Глава четвёртая. Два мнения

– Ну что за время! Куда ни плюнь, всюду сволочь! – ворчал Антон, возвращаясь за столик. – Скажи, друг (он первый раз назвал Артёма другом), что этим демократам здесь надо? Здесь же советское всё до нижнего белья! Может, они как хозяева грядущей России обживают будущие владения? Пугливые больно.

– У них персональная ответственность перед будущим. Им нельзя поступиться даже толикой собственного благополучия. А вообще, Антон, где ты научился так палками махать?

– О, это долгая и красивая история. Как-нибудь расскажу. Насчёт благополучия – мысль интересная. Для них мы – прошлое, дикое варварское прошлое. Мы говорим о совести, чести, порядочности наконец. Какая, блин, порядочность! Жизнь – матрица, шахматы. У пешки нет органов чувств, нет чести. Надо – ляжет под удачную комбинацию и глазом не моргнёт. На доске между фигурами нет интимных отношений, только правила, «брачные контракты»!

– Ты слишком категоричен. Они, как и мы, пропитаны материнской любовью! Добро не исчезает бесследно.

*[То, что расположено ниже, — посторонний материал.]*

(** * Sylvanas API type generator: a shallow embedding of
      [scripts/generate-api-types.js]

    The script reads LuaCATS annotations, builds classes and aliases, and
    prints TypeScript declarations.  JavaScript strings are modelled as
    [string]: a sequence of code units, here the code units below 256.
    [String.prototype.indexOf] returns [-1] for "not found"; the model
    returns [None].  A [Map] is an association list in insertion order,
    which is the order JavaScript iterates it in. *)

From Stdlib Require Import String Ascii List Bool Arith ZArith Lia.
Import ListNotations.
Open Scope list_scope.
Open Scope string_scope.
Open Scope nat_scope.

(** ** JavaScript string primitives *)

Module Js.

Definition code (c : ascii) : nat := nat_of_ascii c.

Definition between (lo hi : nat) (c : ascii) : bool :=
  (lo <=? code c) && (code c <=? hi).

(** White space and line terminators below 256: TAB, LF, VT, FF, CR,
    SPACE and NBSP.  This is what [trim] removes and what [\s] matches. *)
Definition isSpace (c : ascii) : bool :=
  between 9 13 c || (code c =? 32) || (code c =? 160).

Definition isUpper (c : ascii) : bool := between 65 90 c.
Definition isLower (c : ascii) : bool := between 97 122 c.
Definition isDigit (c : ascii) : bool := between 48 57 c.

(** [\w] *)
Definition isWord (c : ascii) : bool :=
  isUpper c || isLower c || isDigit c || (code c =? 95).

(** [.] without the [s] flag: anything but LF and CR. *)
Definition isDot (c : ascii) : bool :=
  negb ((code c =? 10) || (code c =? 13)).

Definition isEmpty (s : string) : bool :=
  match s with "" => true | _ => false end.

(** [!s] for a string is [s === ''], so a string is truthy when it is
    not empty. *)
Definition truthy (s : string) : bool := negb (isEmpty s).

Fixpoint trimStart (s : string) : string :=
  match s with
  | "" => ""
  | String c r => if isSpace c then trimStart r else s
  end.

Fixpoint trimEnd (s : string) : string :=
  match s with
  | "" => ""
  | String c r =>
      let r' := trimEnd r in
      if isSpace c && isEmpty r' then "" else String c r'
  end.

Definition trim (s : string) : string := trimEnd (trimStart s).

Definition startsWith (p s : string) : bool := prefix p s.

Fixpoint drop (n : nat) (s : string) : string :=
  match n, s with
  | 0, _ => s
  | S n', String _ r => drop n' r
  | S _, "" => ""
  end.

Fixpoint take (n : nat) (s : string) : string :=
  match n, s with
  | 0, _ => ""
  | S n', String c r => String c (take n' r)
  | S _, "" => ""
  end.

(** [s.slice(i, j)] for [0 <= i], [0 <= j]. *)
Definition slice (i j : nat) (s : string) : string := take (j - i) (drop i s).

(** [s.slice(0, -1)] *)
Definition dropLast (s : string) : string := take (String.length s - 1) s.

(** [s.slice(1, -1)] and [s.slice(6, -1)] *)
Definition sliceInner (i : nat) (s : string) : string :=
  slice i (String.length s - 1) s.

Definition endsWith (p s : string) : bool :=
  (String.length p <=? String.length s) &&
  String.eqb (drop (String.length s - String.length p) s) p.

Fixpoint indexOf (needle s : string) : option nat :=
  if prefix needle s then Some 0
  else match s with
       | "" => None
       | String _ r => option_map S (indexOf needle r)
       end.

Definition includes (needle s : string) : bool :=
  match indexOf needle s with Some _ => true | None => false end.

(** [chars.includes(c)] for a one-character [c]. *)
Fixpoint hasChar (c : ascii) (chars : string) : bool :=
  match chars with
  | "" => false
  | String d r => Ascii.eqb c d || hasChar c r
  end.

Fixpoint lastIndexOf (needle s : string) : option nat :=
  match s with
  | "" => if prefix needle "" then Some 0 else None
  | String _ r =>
      match lastIndexOf needle r with
      | Some i => Some (S i)
      | None => if prefix needle s then Some 0 else None
      end
  end.

Fixpoint join (sep : string) (l : list string) : string :=
  match l with
  | [] => ""
  | [x] => x
  | x :: r => x ++ sep ++ join sep r
  end.

(** [s.split(c)] for a one-character separator: never the empty list. *)
Fixpoint split (sep : ascii) (s : string) : list string :=
  match s with
  | "" => [""]
  | String c r =>
      if Ascii.eqb c sep then "" :: split sep r
      else match split sep r with
           | x :: xs => String c x :: xs
           | [] => [String c ""]
           end
  end.

Definition lowerChar (c : ascii) : ascii :=
  if isUpper c || (between 192 222 c && negb (code c =? 215))
  then ascii_of_nat (code c + 32) else c.

Fixpoint toLowerCase (s : string) : string :=
  match s with
  | "" => ""
  | String c r => String (lowerChar c) (toLowerCase r)
  end.

Definition inList (x : string) (l : list string) : bool :=
  existsb (String.eqb x) l.

(** [[...new Set(l)]]: first occurrences, in order. *)
Fixpoint dedupeAcc (seen l : list string) : list string :=
  match l with
  | [] => []
  | x :: r =>
      if inList x seen then dedupeAcc seen r
      else x :: dedupeAcc (x :: seen) r
  end.

Definition dedupe (l : list string) : list string := dedupeAcc [] l.

Fixpoint mapM {A B : Type} (f : A -> option B) (l : list A) : option (list B) :=
  match l with
  | [] => Some []
  | x :: r =>
      match f x with
      | None => None
      | Some y =>
          match mapM f r with
          | None => None
          | Some ys => Some (y :: ys)
          end
      end
  end.

End Js.

Import Js.

(** ** Type conversion *)

Definition openers : string := "([{<".
Definition closers : string := ")]}>".

(** The loop shared by [splitUnion] and [splitByComma]: the two functions
    of the script differ in the separator only. *)
Fixpoint splitLoop (sep : ascii) (s : string) (parts : list string)
    (current : string) (depth : Z) : list string * string :=
  match s with
  | "" => (parts, current)
  | String char r =>
      if hasChar char openers
      then splitLoop sep r parts (current ++ String char "") (depth + 1)%Z
      else if hasChar char closers
      then splitLoop sep r parts (current ++ String char "") (depth - 1)%Z
      else if Ascii.eqb char sep && (depth =? 0)%Z
      then splitLoop sep r (parts ++ [trim current])%list "" depth
      else splitLoop sep r parts (current ++ String char "") depth
  end.

Definition splitTop (sep : ascii) (s : string) : list string :=
  let '(parts, current) := splitLoop sep s [] "" 0%Z in
  if truthy (trim current) then (parts ++ [trim current])%list else parts.

Definition splitUnion (type : string) : list string := splitTop "|"%char type.
Definition splitByComma (str : string) : list string := splitTop ","%char str.

(** The nesting depth gained over a text: what the loop adds to [depth]
    while it reads the text. *)
Definition depthChange (c : ascii) : Z :=
  if hasChar c openers then 1%Z else if hasChar c closers then (-1)%Z else 0%Z.

Fixpoint netDepth (s : string) : Z :=
  match s with
  | "" => 0%Z
  | String c r => (depthChange c + netDepth r)%Z
  end.

(** [findMatchingParen(str, start)]: [s] is [str] from index [i] on. *)
Fixpoint findParenLoop (s : string) (i : nat) (depth : Z) : option nat :=
  match s with
  | "" => None
  | String c r =>
      let depth := if Ascii.eqb c "("%char then (depth + 1)%Z else depth in
      let depth := if Ascii.eqb c ")"%char then (depth - 1)%Z else depth in
      if (depth =? 0)%Z then Some i else findParenLoop r (S i) depth
  end.

Definition findMatchingParen (str : string) (start : nat) : option nat :=
  findParenLoop (drop start str) start 0%Z.

Record Param := mkParam {
  p_name : string;
  p_type : string;
  p_optional : bool;
  p_isVararg : bool
}.

Definition parseParam (trimmed : string) : Param :=
  if startsWith "..." trimmed then
    match indexOf ":" trimmed with
    | Some colonIdx =>
        mkParam "...args" (trim (drop (colonIdx + 1) trimmed) ++ "[]") false true
    | None => mkParam "...args" "any[]" false true
    end
  else
    match indexOf ":" trimmed with
    | Some colonIdx =>
        let name := trim (take colonIdx trimmed) in
        let type := trim (drop (colonIdx + 1) trimmed) in
        let optional := endsWith "?" name || endsWith "?" type in
        let name := if endsWith "?" name then dropLast name else name in
        let type := if endsWith "?" type then dropLast type else type in
        mkParam name type optional false
    | None => mkParam trimmed "any" false false
    end.

Definition parseParams (paramsStr : string) : list Param :=
  if negb (truthy (trim paramsStr)) then []
  else
    map parseParam
      (filter truthy (map trim (splitByComma paramsStr))).

Definition reservedParamNames : list string :=
  ["break"; "case"; "catch"; "class"; "const"; "continue"; "debugger";
   "default"; "delete"; "do"; "else"; "enum"; "export"; "extends"; "false";
   "finally"; "for"; "function"; "if"; "import"; "in"; "instanceof"; "new";
   "null"; "return"; "super"; "switch"; "this"; "throw"; "true"; "try";
   "typeof"; "var"; "void"; "while"; "with"; "yield"].

Definition sanitizeParamName (name : string) : string :=
  if inList name reservedParamNames then "_" ++ name else name.

(** ** Regular expressions

    A backtracking matcher for the fragment of JavaScript regular
    expressions the script uses: literals, character classes, sequence,
    alternation, greedy and lazy repetition, capturing groups, [^] and [$]
    (without the [m] flag).  A position is an index [i] together with the
    text [rest] from [i] on.  Captures are kept as [(start, end)] index
    pairs, most recent first.  Where a comment quotes a regular expression
    of the script, a star in front of a closing parenthesis is written
    [{0,}]. *)

Module Regex.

– В этом-то и канитель. Зло – отрицание. Как пиранья, оно может до бесконечности надкусывать добро, но с «мясцом» добра ему никогда не получить способность к созиданию. Зло не может созидать само себя. Оно увеличивается только за счёт уничтоженного им добра. И в этом вся штука. Эти же так называемые новые русские задумали что-то создать. Но инструмент у них один – метод исключения. Они воспитаны на фразеологизме «если не я, то кто». Помнишь, у Высоцкого: «Вперёдсмотрящий смотрит лишь вперёд. Ему плевать, что человек за бортом!» Эти доморощенные наполеончики выстраивают житейские многоходовки по принципу «цель оправдывает средства», им плевать на слезу чужого ребёнка, они – людены. Их мамы с папами, видно, зачитывались братками Стругацкими. А детки пошли дальше – сорвали с меркантильной фантастической мишуры полог литературной эстетики и обнаружили под ним… обыкновенный фашизм.